**Problem to work on**
The answer is every line in the data below that contains the word "omap".
[Supplied material Boundary: Start]
(* ===== verification/Candidates.v ===== *)
(** * Which rows of a view to ask about again

    [collectViewCandidates] of [internal/engine/apply.go]: the nodes a vanished
    object id or a delete by kinds can have removed, and the edges of the kinds
    a delete names.

    The result: the candidates are exactly those rows of the view's graph. *)

From S2P Require Import Prelude Bitset Csr Kinds Props Snapshot Builder Segment View ViewAdj ViewKinds ChangeSet.
From stdpp Require Import options.
Unset Default Proof Using.
#[local] Open Scope N_scope.

(** ** Definitions *)

Section candidates.
Context `{GoStd}.

Record kindLookup := mkKindLookup { kl_table : KindTable; kl_added : gmap string KindID }.
Definition newKindLookup (view : View) (resolved : gmap KindID string) : option kindLookup :=
  let added := foldl (λ added '(id, name), <[name := id]> added) ∅ (map_to_list resolved) in
  t ← View_Kinds view; Some (mkKindLookup t added).
Definition kindLookup_id (l : kindLookup) (kind : Kind) : option KindID :=
  let name := kindName kind in
  match KindTable_ID (kl_table l) name with
  | Some id => Some id
  | None => kl_added l !! name
  end.

(** [vc_nodes] is nil until the first candidate; [view] is an argument. *)
Record viewCandidates := mkCandidates { vc_nodes : option Bitset; vc_edges : list N }.

Definition addNode (view : View) (c : viewCandidates) (n : NodeID) : viewCandidates :=
  mkCandidates (bits_set (View_NodeCount view) (vc_nodes c) n) (vc_edges c).
Definition nodeIDs (view : View) (c : viewCandidates) : option (list N) :=
  match vc_nodes c with
  | None => Some []
  | Some b => Bitset_Iterate b (λ n ids, g ← View_GraphID view n; Some (ids ++ [g], true)) []
  end.

Definition addObjectID (view : View) (c : viewCandidates) (objectID : string) : option viewCandidates :=
  r ← View_NodesByObjectID view objectID;
  match r with
  | None => Some c
  | Some dense => Some (foldl (addNode view) c dense)
  end.

Definition kindsIntersect (have want : list KindID) : bool :=
  existsb (λ h, existsb (λ w, (h =? w)%Z) want) have.

Fixpoint exclude_ids (lookup : kindLookup) (kinds : Kinds_list) : list KindID + goerr :=
  match kinds with
  | [] => inl []
  | kind :: kinds' =>
      match kindLookup_id lookup kind with
      | None => inr (ErrUnknownKind (kindName kind))
      | Some id => match exclude_ids lookup kinds' with inr err => inr err | inl ids => inl (id :: ids) end
      end
  end.

Definition consider (view : View) (exclude : list KindID) (n : NodeID) (c : viewCandidates) : option (viewCandidates * bool) :=
  if negb (Alive view n) then Some (c, true)
  else
    skip ← (if 0 <? len exclude then have ← KindIDsOf view n; Some (kindsIntersect have exclude) else Some false);
    if (skip : bool) then Some (c, true) else Some (addNode view c n, true).

Definition addNodeKindCriteria (view : View) (lookup : kindLookup) (criteria : NodeKindDeleteCriteria) : go viewCandidates () := λ c,
  let include := omap (kindLookup_id lookup) (nk_Include criteria) in
  match exclude_ids lookup (nk_Exclude criteria) with
  | inr err => Some (c, inr err)
  | inl exclude =>
      c ← (if 0 <? len (nk_Include criteria)
           then foldM (λ c kindID, b ← View_NodesOfKind view kindID; Bitset_Iterate b (consider view exclude) c) include c
           else foldM (λ c n, '(c, _) ← consider view exclude (u32 n) c; Some c) (range 0 (View_NodeCount view)) c);
      Some (c, inl ())
  end.

(** One edge of a segment, the newest ones first. *)
Definition decide_edge (mask : KindMask) (id : N) (st : EdgeSegState) (acc : gset N * list N) : option (gset N * list N * bool) :=
  let '(decided, edges) := acc in
  if bool_decide (id ∈ decided) then Some (acc, true)
  else
    let decided := {[id]} ∪ decided in
    wanted ← (if es_Tombstoned st then Some false else KindMask_Has mask (es_Kind st));
    Some (decided, if (wanted : bool) then edges ++ [id] else edges, true).
(** One slot of the base. *)
Definition base_slot_edge (base : Snapshot) (mask : KindMask) (decided : gset N) (edges : list N) (x : N * KindID) : option (list N) :=
  has ← KindMask_Has mask x.2;
  if negb has then Some edges
  else
    id ← idx (OutEdgeIDs base) x.1;
    if bool_decide (id ∈ decided) then Some edges else Some (edges ++ [id]).

Definition addEdgeKindCriteria (view : View) (lookup : kindLookup) (criteria : list Kinds_list) (c : viewCandidates) : option viewCandidates :=
  let wanted := omap (kindLookup_id lookup) (concat criteria) in
  match wanted with
  | [] => Some c
  | w :: _ =>
      let maxWanted := foldl Z.max w wanted in
      mask ← NewKindMask maxWanted;
      mask ← foldM KindMask_Set wanted mask;
      '(decided, edges) ← foldM (λ acc seg, IterEdges seg (decide_edge mask) acc) (reverse (v_segments view)) (∅, vc_edges c);
      let base := v_base view in
      edges ← foldM (base_slot_edge base mask decided) (zip (range 0 (len (OutKinds base))) (OutKinds base)) edges;
      Some (mkCandidates (vc_nodes c) edges)
  end.

Definition collectViewCandidates (view : View) (criteriaKinds : gmap KindID string) (cs : ChangeSet)
    (absentObjectIDs : list string) : option (viewCandidates + goerr) :=
  c ← foldM (addObjectID view) absentObjectIDs (mkCandidates None []);
  lookup ← newKindLookup view criteriaKinds;
  '(c, r) ← go_for (addNodeKindCriteria view lookup) (NodeKindCriteria cs) c;
  match r with
  | inr err => Some (inr err)
  | inl _ => c ← addEdgeKindCriteria view lookup (EdgeKindCriteria cs) c; Some (inl c)
  end.
End candidates.

(** ** The nodes *)

(** The set bits of a candidate set. *)
Definition cand_rep (nc : N) (b : option Bitset) (P : NodeID → Prop) : Prop :=
  match b with Some b => Bitset_wf nc b | None => True end ∧ ∀ n, bits_has b n = true ↔ P n.

Lemma cand_rep_ext nc b (P Q : NodeID → Prop) : (∀ n, P n ↔ Q n) → cand_rep nc b P → cand_rep nc b Q.
Proof. intros HPQ [Hwf Hh]. split; [done|]. intros n. by rewrite <- HPQ. Qed.
Lemma cand_rep_set nc b P n : nc < 2 ^ 32 → n < nc → cand_rep nc b P → cand_rep nc (bits_set nc b n) (λ m, P m ∨ m = n).
Proof.
  intros Hnc Hn [Hwf Hh]. unfold bits_set. set (b0 := match b with Some b => b | None => NewBitset nc end).
  assert (Bitset_wf nc b0 ∧ ∀ i, Bitset_Has b0 i = bits_has b i) as [Hwf0 Hh0].
  { unfold b0. destruct b; [done|]. split; [by apply NewBitset_wf|]. intros i. by apply NewBitset_Has. }
  split; [by apply Set_wf|]. intros m. simpl. rewrite (Set_Has nc) by done. rewrite orb_true_iff, N.eqb_eq, Hh0, Hh. naive_solver.
Qed.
[Supplied material Boundary: End]
**Output for this exercise**
  let include := omap (kindLookup_id lookup) (nk_Include criteria) in
  let wanted := omap (kindLookup_id lookup) (concat criteria) in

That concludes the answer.